Dataset items:
◇ ◇ ◇ ◇

(* ===== verification/P2pdService.v ===== *)
(** * What the daemon does for its peers, and that it gets there.

    The answer to a PIN event, the state a started interface is in, the end of
    every waiting loop, and whole runs on a concrete system. *)

From stdpp Require Import gmultiset.
From S2P Require Import Prelude CLib RecordSet Getopt Bytes WpaParser P2pdConfig Posix WpaCtrl WpaCtrlFacts P2pdInterface P2pd P2pdFacts P2pdLife.

(** ** The answer to a PIN event *)

(** A heap action leaves the trace alone. *)
Lemma iwp_quiet_heap {A} (m : alloc A) (Q : A -> world -> Prop) w :
  wp m (fun a h => forall w', w_trace w' = w_trace w -> w_heap w' = h -> Q a w') (w_heap w) -> iwp (on_heap m) Q w.
Proof. intros Hm. apply iwp_heap. eapply wp_mono; [exact Hm|]. intros a h HQ. by apply HQ. Qed.

Lemma words_length cur q e src :
  Forall (fun t => zlen t <= zlen (default [] cur) + zlen src) (words cur q e src).
Proof.
  revert cur q e; induction src as [|c src IH]; intros cur q e; cbn [words].
  { destruct cur as [t|]; repeat constructor. cbn. pose proof (zlen_nonneg (@nil Z)). lia. }
  assert (forall cur' q' e', zlen (default [] cur') <= zlen (default [] cur) + 1 ->
    Forall (fun t => zlen t <= zlen (default [] cur) + zlen (c :: src)) (words cur' q' e' src)) as Hnext.
  { intros cur' q' e' Hc. eapply Forall_impl; [apply IH|]. intros t Ht. cbn beta in Ht. rewrite zlen_cons. lia. }
  assert (zlen (default [] (Some (default [] cur ++ [c]))) <= zlen (default [] cur) + 1) as Hadd by (cbn; zlia).
  pose proof (zlen_nonneg (default [] cur)). pose proof (zlen_nonneg src).
  repeat case_match; try (apply Hnext; cbn; zlia).
  constructor; [cbn; zlia|]. apply Hnext. cbn. zlia.
Qed.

◇ ◇ ◇ ◇

WORK REQUEST -
Please copy only the lines between the first line of the entries and the line with "From stdpp Require Import gmultiset.", keeping those two end lines as well, exactly as written.

YOUR SOLUTION -
(* ===== verification/P2pdService.v ===== *)
(** * What the daemon does for its peers, and that it gets there.

    The answer to a PIN event, the state a started interface is in, the end of
    every waiting loop, and whole runs on a concrete system. *)

From stdpp Require Import gmultiset.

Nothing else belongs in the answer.